The rat Na(+)- and Cl(-)-dependent serotonin transporter was expressed in Sf9 insect cells using the baculovirus system. Expression of the serotonin transporter caused the Sf9 cells to accumulate [3H]serotonin (Km 78 nM) and to bind the specific transport inhibitor [125I]RT155 (2 beta-carbomethoxy-3 beta-(4-[125I]iodophenyl)tropane) (Kd 0.22 nM). Ligand binding assays on isolated membranes showed 500,000 copies of the serotonin transporter/cell (9 pmol/mg of membrane protein). Immunoreactive bands of apparent M(r) 54,000 (unglycosylated) and 60,000 (glycosylated) were observed in Western blots of membrane proteins from infected cells. The 54-kDa band was significantly smaller than the expected M(r) of 72,500 predicted from the cDNA sequence. The 54-kDa band was shown to represent the intact serotonin transporter by expressing a recombinant serotonin transporter that contained c-Myc and FLAG epitope tags engineered at the N and C termini, respectively. Both tags were present on a membrane protein that migrated slightly slower than the previously observed 54-kDa band, consistent with the extra mass added by the tags. The tags did not affect the Kd for [125I]RT155 binding. The effect of N-linked glycosylation on ligand binding and the level of expression were studied.
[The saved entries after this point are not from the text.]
Lemma trap_entry_witness :
  entered_s demo_user (trap demo_user SupervisorTimerInterrupt 0x80400002) true 5 0 0x80400002 /\
  pc (trap demo_user SupervisorTimerInterrupt 0x80400002) = 0x80200014.
Proof.
  split; [|by vm_compute].
  pose proof (trap_entry demo_user SupervisorTimerInterrupt 0x80400002 ltac:(by vm_compute) demo_user_ok) as H.
  cbn [trap_code trap_tval] in H. destruct H as [H _].
  assert (negb (bool_decide (privilege demo_user = Machine)) && Z.testbit (mideleg (csrs demo_user)) (5 mod 64) = true)
    as E by by vm_compute.
  rewrite E in H. exact H.
Defined.

Lemma trap_return_roundtrip_witness :
  pc (do_sret (trap demo_user SupervisorTimerInterrupt 0x80400002)) = 0x80400002.
Proof.
  pose proof (trap_return_roundtrip demo_user SupervisorTimerInterrupt 0x80400002 ltac:(by vm_compute) demo_user_ok
    ltac:(by split) eq_refl) as H. cbv zeta in H.
  assert (privilege (trap demo_user SupervisorTimerInterrupt 0x80400002) = Supervisor) as E by by vm_compute.
  destruct (decide _) as [_|n] in H; [|destruct (n E)]. apply H.
Defined.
The expression of the serotonin transporter in tunicamycin-treated Sf9 cells resulted in low levels of ligand binding activity (0.2 pmol/mg) but unchanged Kd. Similarly, mutated serotonin transporters that contained reduced numbers of N-linked glycosylation sites had unchanged Kd for [125I]RT155 binding whether there were 2, 1, or 0 N-linked glycosylation sites present on the serotonin transporter. In contrast, Bmax was dramatically reduced; levels of expression of the unglycosylated serotonin transporter (0.4 pmol/mg) were 20-fold lower compared with levels of the fully glycosylated serotonin transporter. The Km for [3H]serotonin uptake was also unchanged. These data indicate that glycosylation is required for optimal stability of the serotonin transporter in the membrane but not for serotonin transport or ligand binding per se.